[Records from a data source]
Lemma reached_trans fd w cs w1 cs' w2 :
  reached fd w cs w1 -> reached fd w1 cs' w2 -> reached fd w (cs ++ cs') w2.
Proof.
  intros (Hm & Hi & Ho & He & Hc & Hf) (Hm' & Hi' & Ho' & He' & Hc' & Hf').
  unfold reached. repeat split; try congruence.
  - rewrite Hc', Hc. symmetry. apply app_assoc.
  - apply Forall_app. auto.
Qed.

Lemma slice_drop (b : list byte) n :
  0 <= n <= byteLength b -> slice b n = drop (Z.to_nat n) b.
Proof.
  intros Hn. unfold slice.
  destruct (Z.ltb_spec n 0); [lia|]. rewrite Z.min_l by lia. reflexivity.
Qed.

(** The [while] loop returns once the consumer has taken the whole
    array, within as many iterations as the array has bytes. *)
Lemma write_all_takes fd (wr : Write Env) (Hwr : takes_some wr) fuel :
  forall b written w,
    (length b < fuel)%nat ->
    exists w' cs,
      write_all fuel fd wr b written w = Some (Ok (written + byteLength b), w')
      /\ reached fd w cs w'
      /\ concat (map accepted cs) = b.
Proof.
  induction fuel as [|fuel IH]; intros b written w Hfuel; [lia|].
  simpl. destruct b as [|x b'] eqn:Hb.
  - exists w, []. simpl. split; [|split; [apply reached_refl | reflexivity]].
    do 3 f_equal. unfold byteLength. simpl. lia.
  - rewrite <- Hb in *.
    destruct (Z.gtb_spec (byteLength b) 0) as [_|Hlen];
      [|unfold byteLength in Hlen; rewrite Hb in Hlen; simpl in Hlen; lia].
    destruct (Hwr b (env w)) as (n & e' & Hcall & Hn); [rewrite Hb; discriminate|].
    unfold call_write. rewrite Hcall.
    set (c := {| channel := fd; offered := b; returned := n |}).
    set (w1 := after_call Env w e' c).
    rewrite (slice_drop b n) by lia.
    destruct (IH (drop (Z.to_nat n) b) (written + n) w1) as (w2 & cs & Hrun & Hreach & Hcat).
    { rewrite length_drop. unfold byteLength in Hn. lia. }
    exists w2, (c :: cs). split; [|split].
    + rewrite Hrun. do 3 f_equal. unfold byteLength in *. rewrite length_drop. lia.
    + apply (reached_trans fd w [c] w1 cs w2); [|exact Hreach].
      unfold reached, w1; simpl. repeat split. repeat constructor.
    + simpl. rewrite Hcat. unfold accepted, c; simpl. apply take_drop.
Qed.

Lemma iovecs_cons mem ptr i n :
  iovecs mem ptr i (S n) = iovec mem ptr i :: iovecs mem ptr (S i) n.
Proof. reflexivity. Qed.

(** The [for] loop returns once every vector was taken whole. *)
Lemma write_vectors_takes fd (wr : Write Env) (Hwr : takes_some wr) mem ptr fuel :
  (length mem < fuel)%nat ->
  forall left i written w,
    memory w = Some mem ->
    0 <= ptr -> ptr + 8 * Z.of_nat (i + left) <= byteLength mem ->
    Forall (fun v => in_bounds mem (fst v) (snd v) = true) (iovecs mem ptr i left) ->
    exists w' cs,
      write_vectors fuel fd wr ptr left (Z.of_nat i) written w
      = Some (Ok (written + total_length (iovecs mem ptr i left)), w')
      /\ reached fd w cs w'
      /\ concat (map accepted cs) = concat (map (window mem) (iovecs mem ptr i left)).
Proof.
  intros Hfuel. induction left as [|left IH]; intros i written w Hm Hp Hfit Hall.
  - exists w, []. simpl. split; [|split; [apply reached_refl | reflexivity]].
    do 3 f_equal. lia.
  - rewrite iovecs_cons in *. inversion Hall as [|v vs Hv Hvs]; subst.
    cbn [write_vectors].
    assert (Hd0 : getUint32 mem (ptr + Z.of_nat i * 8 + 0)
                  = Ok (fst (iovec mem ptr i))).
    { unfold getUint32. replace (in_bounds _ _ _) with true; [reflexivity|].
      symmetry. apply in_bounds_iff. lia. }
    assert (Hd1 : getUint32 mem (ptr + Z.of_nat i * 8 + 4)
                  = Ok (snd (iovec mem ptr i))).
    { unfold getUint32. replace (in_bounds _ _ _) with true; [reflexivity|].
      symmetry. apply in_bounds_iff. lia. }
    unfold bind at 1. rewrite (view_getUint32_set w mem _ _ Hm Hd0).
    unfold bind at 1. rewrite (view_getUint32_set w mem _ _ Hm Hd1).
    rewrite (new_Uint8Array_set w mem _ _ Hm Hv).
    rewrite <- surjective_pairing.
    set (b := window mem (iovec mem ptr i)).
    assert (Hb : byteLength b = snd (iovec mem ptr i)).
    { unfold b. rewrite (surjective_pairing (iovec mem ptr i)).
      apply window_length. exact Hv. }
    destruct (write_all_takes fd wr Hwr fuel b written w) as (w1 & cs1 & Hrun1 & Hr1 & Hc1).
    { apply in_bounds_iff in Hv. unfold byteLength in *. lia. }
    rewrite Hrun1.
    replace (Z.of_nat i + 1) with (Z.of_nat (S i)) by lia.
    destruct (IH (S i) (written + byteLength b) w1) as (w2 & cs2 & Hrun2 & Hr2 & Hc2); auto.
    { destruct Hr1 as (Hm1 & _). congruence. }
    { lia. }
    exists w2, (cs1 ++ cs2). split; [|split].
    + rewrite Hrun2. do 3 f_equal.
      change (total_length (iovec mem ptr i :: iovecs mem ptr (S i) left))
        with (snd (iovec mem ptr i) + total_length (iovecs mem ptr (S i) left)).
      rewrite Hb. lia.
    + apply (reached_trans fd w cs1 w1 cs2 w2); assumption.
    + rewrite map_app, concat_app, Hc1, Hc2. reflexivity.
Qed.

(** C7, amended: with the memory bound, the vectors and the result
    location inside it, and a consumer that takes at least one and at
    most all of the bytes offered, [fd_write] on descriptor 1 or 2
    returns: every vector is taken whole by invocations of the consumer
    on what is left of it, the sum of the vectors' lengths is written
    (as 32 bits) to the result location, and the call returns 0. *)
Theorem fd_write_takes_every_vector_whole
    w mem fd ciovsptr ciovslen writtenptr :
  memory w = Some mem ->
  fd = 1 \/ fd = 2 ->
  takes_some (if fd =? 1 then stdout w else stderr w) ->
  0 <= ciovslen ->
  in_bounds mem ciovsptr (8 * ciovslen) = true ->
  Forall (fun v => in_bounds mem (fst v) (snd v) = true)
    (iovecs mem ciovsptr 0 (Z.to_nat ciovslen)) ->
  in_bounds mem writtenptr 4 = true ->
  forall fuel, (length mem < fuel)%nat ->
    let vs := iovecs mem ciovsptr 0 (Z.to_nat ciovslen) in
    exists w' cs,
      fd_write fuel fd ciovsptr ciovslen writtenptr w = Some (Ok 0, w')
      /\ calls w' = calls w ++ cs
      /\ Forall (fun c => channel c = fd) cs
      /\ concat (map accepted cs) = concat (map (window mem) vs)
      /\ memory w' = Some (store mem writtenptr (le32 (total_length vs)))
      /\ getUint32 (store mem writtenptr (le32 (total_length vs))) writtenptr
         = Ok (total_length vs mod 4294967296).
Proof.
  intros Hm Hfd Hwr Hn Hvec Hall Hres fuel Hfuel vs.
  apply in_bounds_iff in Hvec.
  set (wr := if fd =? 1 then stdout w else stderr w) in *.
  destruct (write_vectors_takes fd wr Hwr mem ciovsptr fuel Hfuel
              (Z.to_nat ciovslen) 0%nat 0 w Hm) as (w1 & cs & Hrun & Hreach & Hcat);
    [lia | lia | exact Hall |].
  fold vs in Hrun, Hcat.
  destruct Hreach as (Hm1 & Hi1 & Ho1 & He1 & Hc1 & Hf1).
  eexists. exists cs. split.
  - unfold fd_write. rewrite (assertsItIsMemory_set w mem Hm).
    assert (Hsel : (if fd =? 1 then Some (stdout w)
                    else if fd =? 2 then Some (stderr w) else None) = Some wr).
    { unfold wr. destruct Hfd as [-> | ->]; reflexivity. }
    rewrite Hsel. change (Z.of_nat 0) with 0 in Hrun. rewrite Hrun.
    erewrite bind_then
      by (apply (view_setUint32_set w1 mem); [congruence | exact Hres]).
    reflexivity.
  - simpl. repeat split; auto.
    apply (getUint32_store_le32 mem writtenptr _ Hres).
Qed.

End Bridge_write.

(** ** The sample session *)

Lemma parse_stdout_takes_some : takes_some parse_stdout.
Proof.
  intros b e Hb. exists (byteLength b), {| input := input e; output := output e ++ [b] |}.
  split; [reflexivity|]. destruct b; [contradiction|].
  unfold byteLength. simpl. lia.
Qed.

--- Aim of the task ---
Among the entries above, find the line with "intros Hm Hfd" and the line with "destruct (write_vectors_takes fd"; give again exactly these two lines and all lines between them.

--- Problem solution ---
  intros Hm Hfd Hwr Hn Hvec Hall Hres fuel Hfuel vs.
  apply in_bounds_iff in Hvec.
  set (wr := if fd =? 1 then stdout w else stderr w) in *.
  destruct (write_vectors_takes fd wr Hwr mem ciovsptr fuel Hfuel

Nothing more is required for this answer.